Segment Start: MATERIALS PROVIDED

(** X21.  In a real run with at least one worker, a page of a
    directory, of a zip or of a rar that cannot be opened or decoded ends
    the process: no run closes the channel, and a run that ends by an exit
    has status 1 and the message [error processing image] with the path or
    name of a page that failed and its error.  For a PDF the run exits with
    status 1 at the first page that cannot be extracted, and the message is
    the error of the extraction alone. *)
Theorem decode_failure_fatal (env : Env) (e : EPUBImageProcessor) :
  Dry e = false ->
  (0 < WorkersRatio env (Workers e) 50)%Z ->
  (forall n c images path err,
      Dir.walk (filepath_WalkDir env (Clean (Input e))) [] = inr images ->
      loadDir env e = Loaded n c ->
      In path images -> sort_permutes env ->
      entry_fails env (os_Open env path) err ->
      fatal_for c (fun name er =>
                     In name images /\ entry_fails env (os_Open env name) er))
  /\ (forall n c files f err,
         zip_OpenReader env (Input e) = inr files ->
         loadCbz env e = Loaded n c ->
         In f (Cbz.images files) ->
         entry_fails env (zip.Open f) err ->
         fatal_for c (fun name er =>
                        exists f', In f' (Cbz.images files)
                                   /\ zip.Name f' = name
                                   /\ entry_fails env (zip.Open f') er))
  /\ (forall n c files f err,
         rardecode_List env (Input e) = inr files ->
         existsb rardecode.Solid (Cbr.images files) = false ->
         loadCbr env e = Loaded n c ->
         In f (Cbr.images files) -> sort_permutes env ->
         entry_fails env (rardecode.Open f) err ->
         fatal_for c (fun name er =>
                        exists f', In f' files /\ rardecode.Name f' = name
                                   /\ entry_fails env (rardecode.Open f') er))
  /\ (forall n c files r entries p err,
         rardecode_List env (Input e) = inr files ->
         existsb rardecode.Solid (Cbr.images files) = true ->
         rardecode_OpenReader env (Input e) = inr r ->
         rardecode.entries r = map (fun p => (fst p, inr (snd p))) entries ->
         rardecode.ending r = rardecode.EOF ->
         loadCbr env e = Loaded n c ->
         In p entries ->
         is_Some (indexNames (sortpath_By env (SortPathMode e)
                                (map rardecode.Name (Cbr.images files)))
                  !! rardecode.HName (fst p)) ->
         image_Decode env (snd p) = inl err ->
         fatal_for c (fun name er =>
                        exists p', In p' entries
                                   /\ rardecode.HName (fst p') = name
                                   /\ image_Decode env (snd p') = inl er))
  /\ (forall pages Extract k err,
         pdfread_Load env (Input e) = Some (pages, Extract) ->
         0 < k <= pages -> Extract k = inl err ->
         exists k' err',
           0 < k' <= k /\ Extract k' = inl err'
           /\ loadPdf env e = Loaded pages (Direct (Exited 1 (err' ++ nl)))).
Proof.
  intros Hdry Hw. split; [|split; [|split; [|split]]].
  - intros. eapply loadDir_fatal; eauto.
  - intros. eapply loadCbz_fatal; eauto.
  - intros. eapply loadCbr_listed_fatal; eauto.
  - intros. eapply loadCbr_solid_fatal; eauto.
  - intros pages Extract k err Hload Hk Herr. unfold loadPdf. rewrite Hload.
    destruct (Pdf_loop_fatal env e Extract
                (Sprintf "page %%0%dd"
                   [N.of_nat (String.length (Sprintf "%d" [N.of_nat pages]))])
                pages 0 [] k err Hdry ltac:(lia) Herr)
      as (k' & err' & Hk' & He & Hloop).
    exists k', err'. rewrite Hloop. repeat split; auto; lia.
Qed.
(** [has_internal_subtitle]: only an [IndexError] is caught. *)
Definition has_internal_subtitle (source : string) (subtitle_streams : list stream)
    (subtitle_choice : Z) (w : world) : world * result (option string) :=
  match Py.getitem subtitle_streams subtitle_choice with
  | Ok _ =>
      (w, Ok (Some ("subtitles=" ++ source ++ ":si=" ++ Py.str subtitle_choice)))
  | Raise IndexError => (print (not_found_message subtitle_choice) w, Ok None)
  | Raise e => (w, Raise e)
  end.

(** ** Planning: the resolution and crop chosen in [main] *)

Definition plan (should_crop : bool) (each_source : source) : option string * string :=
  let crop : option string := None in
  let resolution := RESOLUTION_16BY9 in
  let '(crop, resolution) :=
    if should_crop && (ratio each_source <? 0.65)%float
    then (Some (crop_cmd each_source), RESOLUTION_4BY3)
    else (crop, resolution) in
  let resolution :=
    if (0.7 <=? ratio each_source)%float then RESOLUTION_4BY3 else resolution in
  (crop, resolution).

(** ** The transcode runner: [convert] *)

(** The variable [duration] of [convert]: [None], then for an instant the
    text [HH:MM:SS], then the number of seconds. *)
Inductive duration_value : Type :=
| DNone
| DStr (s : string)
| DInt (n : Z).

Definition is_none (d : duration_value) : bool :=
  match d with
  | DNone => true
  | _ => false
  end.

Definition ftr : list Z := [3600; 60; 1].

(** [[a * b for a, b in zip(ftr, map(int, parts))]]: [zip] stops at the
    shorter of the two, and [int] runs only on the parts it reaches. *)
Fixpoint weighted (ftr : list Z) (parts : list string) : result (list Z) :=
  match ftr, parts with
  | a :: ftr', p :: parts' =>
      b <- Py.int p ;;
      rest <- weighted ftr' parts' ;;
      Ok (a * b :: rest)
  | _, _ => Ok []
  end.

Definition sum (l : list Z) : Z := fold_left Z.add l 0.

(** [sum([a * b for a, b in zip(ftr, map(int, hms.split(':')))])]. *)
Definition seconds (hms : string) : result Z :=
  l <- weighted ftr (Py.split ":" hms) ;;
  Ok (sum l).

(** [current_time / duration * 100] truncated by [int]. *)
Definition percentage (current_time : Z) (duration : duration_value) : result Z :=
  match duration with
  | DInt d =>
      q <- Py.truediv current_time d ;;
      Py.int_of_float (q * 100)%float
  | _ => Raise TypeError
  end.

(** The state of the read loop; [printed] is what the loop has printed. *)
Record state : Type := {
  duration : duration_value;
  buffer : list byte;
  all_stderr : string;
  printed : list string
}.

Definition initial : state :=
  {| duration := DNone; buffer := []; all_stderr := ""; printed := [] |}.

Definition set_duration (d : duration_value) (st : state) : state :=
  {| duration := d; buffer := buffer st; all_stderr := all_stderr st;
     printed := printed st |}.

Definition emit (text : string) (st : state) : state :=
  {| duration := duration st; buffer := buffer st; all_stderr := all_stderr st;
     printed := (printed st ++ [text])%list |}.

(** The statements under [if 'Duration' in line and duration is None]: the
    new value of [duration], and the exception that left the block, if any. *)
Definition scan_duration (line : string) (d : duration_value)
    : duration_value * option exn :=
  if Py.contains "Duration" line && is_none d then
    match Re.search "Duration: " line with
    | Some g =>
        match Py.getitem (Py.split "." g) 0 with
        | Raise e => (d, Some e)
        | Ok hms =>
            match seconds hms with
            | Ok n => (DInt n, None)
            | Raise e => (DStr hms, Some e)
            end
        end
    | None => (d, None)
    end
  else (d, None).

(** The statements from [time_match = ...] on: the text to print, if any. *)
Definition scan_time (progress_msg line : string) (d : duration_value)
    : result (option string) :=
  match Re.search "time=" line with
  | Some g =>
      hms <- Py.getitem (Py.split "." g) 0 ;;
      current_time <- seconds hms ;;
      progress_percentage <- percentage current_time d ;;
      Ok (Some (progress_msg ++ " " ++ Py.str progress_percentage ++ "%"))
  | None => Ok None
  end.

Section Runner.

(** [buffer.decode("utf-8", errors="ignore")]. *)
Variable decode : list byte -> string.

(** [Popen(convert_cmd, stderr=PIPE)], run to its end. *)
Variable ffmpeg : list string -> child.

(** The [try] block, entered when the chunk read is a carriage return;
    [except: pass] keeps what was assigned before the exception. *)
Definition on_line (progress_msg : string) (st : state) : state :=
  let line := Py.strip (decode (buffer st)) in
  let st1 :=
    {| duration := duration st; buffer := [];
       all_stderr := all_stderr st ++ line ++ NL; printed := printed st |} in
  match scan_duration line (duration st1) with
  | (d, Some _) => set_duration d st1
  | (d, None) =>
      let st2 := set_duration d st1 in
      match scan_time progress_msg line d with
      | Ok (Some text) => emit text st2
      | Ok None => st2
      | Raise _ => st2
      end
  end.

(** One turn of [while True] on a chunk of one byte. *)
Definition step (progress_msg : string) (st : state) (chunk : byte) : state :=
  let st' :=
    {| duration := duration st; buffer := (buffer st ++ [chunk])%list;
       all_stderr := all_stderr st; printed := printed st |} in
  if Byte.eqb chunk "013"%byte then on_line progress_msg st' else st'.

(** The loop, until the read returns no chunk. *)
Definition read_loop (progress_msg : string) (bytes : list byte) (st : state) : state :=
  fold_left (step progress_msg) bytes st.

Definition convert_cmd (source v_bitrate : string) (crop subtitle : option string)
    (resolution output : string) : list string :=
  let filters : list string := [] in
  let cmd :=
    ["ffmpeg"; "-i"; source; "-vcodec"; "mpeg4"; "-vtag"; "xvid";
     "-acodec"; "libmp3lame"; "-b:v"; v_bitrate; "-b:a"; AUDIO_BITRATE;
     "-s"; resolution] in
  let filters := if truthy crop then (filters ++ [text crop])%list else filters in
  let filters := if truthy subtitle then (filters ++ [text subtitle])%list else filters in
  let cmd :=
    match filters with
    | [] => cmd
    | _ => (cmd ++ ["-vf"; String.concat "," filters])%list
    end in
  (cmd ++ [output])%list.

Definition convert (source v_bitrate : string) (crop subtitle : option string)
    (resolution output progress_msg : string) (w : world) : world * result unit :=
  let process := ffmpeg (convert_cmd source v_bitrate crop subtitle resolution output) in
  let st := read_loop progress_msg (stderr process) initial in
  let w1 := if wrote_output process then create output w else w in
  let w2 :=
    {| files := files w1; listing := listing w1;
       stdout := (stdout w1 ++ printed st)%list |} in
  if negb (returncode process =? 0)
  then (print (progress_msg ++ " Failed" ++ NL) w2, Raise (Exception (all_stderr st)))
  else (w2, Ok tt).

(** ** The batch loop of [main] *)

Definition progress_label (count total : Z) (name : string) : string :=
  let count_padding := Py.len (Py.str total) in
  CR ++ " " ++ Py.rjust (Py.str count) count_padding " " ++ "/" ++ Py.str total
     ++ ": Converting " ++ name ++ "...".

(** The subtitle filter chosen in [main]. *)
Definition resolve_subtitle (c : choice) (each_source : source) (w : world)
    : world * result (option string) :=
  match c with
  | NoSubtitle => (w, Ok None)
  | External =>
      let ext_sub_cmd := has_external_subtitle w (video each_source) in
      (w, Ok (if truthy ext_sub_cmd then ext_sub_cmd else None))
  | Internal n =>
      match has_internal_subtitle (video each_source) (subtitles each_source) n w with
      | (w', Ok int_sub_cmd) => (w', Ok (if truthy int_sub_cmd then int_sub_cmd else None))
      | (w', Raise e) => (w', Raise e)
      end
  end.

(** The [for] loop of [main] from the source it has reached, with [count] as
    it stands and [total = len(source_list)]: [continue] goes to the next
    source without passing [count += 1], an exception ends the loop. *)
Fixpoint batch (opts : options) (output_dir : string) (total count : Z)
    (rest : list source) (w : world) : world * result unit :=
  match rest with
  | [] => (w, Ok tt)
  | each_source :: rest' =>
      let progress_msg := progress_label count total (video each_source) in
      let w := print progress_msg w in
      let output :=
        Py.join output_dir (fst (Py.splitext (video each_source)) ++ ".avi") in
      if exists_ w output && negb (overwrite_output opts) then
        batch opts output_dir total count rest'
          (print (progress_msg ++ " Skipped, file already existed!" ++ NL) w)
      else
        let w := if exists_ w output then remove output w else w in
        let (crop, resolution) := plan (should_crop opts) each_source in
        match resolve_subtitle (subtitle_choice opts) each_source w with
        | (w, Raise e) => (w, Raise e)
        | (w, Ok subtitle) =>
            match convert (video each_source) (v_bitrate opts) crop subtitle
                    resolution output progress_msg w with
            | (w, Raise e) => (w, Raise e)
            | (w, Ok _) =>
                batch opts output_dir total (count + 1) rest'
                  (print (progress_msg ++ " Completed" ++ NL) w)
            end
        end
  end.

(** [main] after the prompts. *)
Definition main (opts : options) (output_dir : string) (source_list : list source)
    (w : world) : world * result unit :=
  batch opts output_dir (Z.of_nat (List.length source_list)) 1 source_list w.

End Runner.

(** ** Definitions used to state the properties *)

(** The diagnostic stream as the specification describes it: cut after each
    carriage return.  [cr_lines cur bytes] gives the complete lines, each
    with its carriage return, and the bytes left after the last one; [cur]
    is the line begun so far. *)
Fixpoint cr_lines (cur bytes : list byte) : list (list byte) * list byte :=
  match bytes with
  | [] => ([], cur)
  | b :: r =>
      if Byte.eqb b "013"%byte
      then let (ls, rest) := cr_lines [] r in ((cur ++ [b])%list :: ls, rest)
      else cr_lines (cur ++ [b])%list r
  end.

(** The text of one complete line: decoded, stripped, ended by a newline. *)
Definition diagnostic_line (decode : list byte -> string) (l : list byte) : string :=
  Py.strip (decode l) ++ NL.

Segment End: MATERIALS PROVIDED

> AIM OF THE EXERCISE: Above are the records; from them, give again exactly the lines from the one containing "(map rardecode.Name (Cbr.images" to the one containing "else (crop, resolution) in", both lines included, and nothing more.

> RESPONSE FOR THIS EXERCISE:
                                (map rardecode.Name (Cbr.images files)))
                  !! rardecode.HName (fst p)) ->
         image_Decode env (snd p) = inl err ->
         fatal_for c (fun name er =>
                        exists p', In p' entries
                                   /\ rardecode.HName (fst p') = name
                                   /\ image_Decode env (snd p') = inl er))
  /\ (forall pages Extract k err,
         pdfread_Load env (Input e) = Some (pages, Extract) ->
         0 < k <= pages -> Extract k = inl err ->
         exists k' err',
           0 < k' <= k /\ Extract k' = inl err'
           /\ loadPdf env e = Loaded pages (Direct (Exited 1 (err' ++ nl)))).
Proof.
  intros Hdry Hw. split; [|split; [|split; [|split]]].
  - intros. eapply loadDir_fatal; eauto.
  - intros. eapply loadCbz_fatal; eauto.
  - intros. eapply loadCbr_listed_fatal; eauto.
  - intros. eapply loadCbr_solid_fatal; eauto.
  - intros pages Extract k err Hload Hk Herr. unfold loadPdf. rewrite Hload.
    destruct (Pdf_loop_fatal env e Extract
                (Sprintf "page %%0%dd"
                   [N.of_nat (String.length (Sprintf "%d" [N.of_nat pages]))])
                pages 0 [] k err Hdry ltac:(lia) Herr)
      as (k' & err' & Hk' & He & Hloop).
    exists k', err'. rewrite Hloop. repeat split; auto; lia.
Qed.
(** [has_internal_subtitle]: only an [IndexError] is caught. *)
Definition has_internal_subtitle (source : string) (subtitle_streams : list stream)
    (subtitle_choice : Z) (w : world) : world * result (option string) :=
  match Py.getitem subtitle_streams subtitle_choice with
  | Ok _ =>
      (w, Ok (Some ("subtitles=" ++ source ++ ":si=" ++ Py.str subtitle_choice)))
  | Raise IndexError => (print (not_found_message subtitle_choice) w, Ok None)
  | Raise e => (w, Raise e)
  end.

(** ** Planning: the resolution and crop chosen in [main] *)

Definition plan (should_crop : bool) (each_source : source) : option string * string :=
  let crop : option string := None in
  let resolution := RESOLUTION_16BY9 in
  let '(crop, resolution) :=
    if should_crop && (ratio each_source <? 0.65)%float
    then (Some (crop_cmd each_source), RESOLUTION_4BY3)
    else (crop, resolution) in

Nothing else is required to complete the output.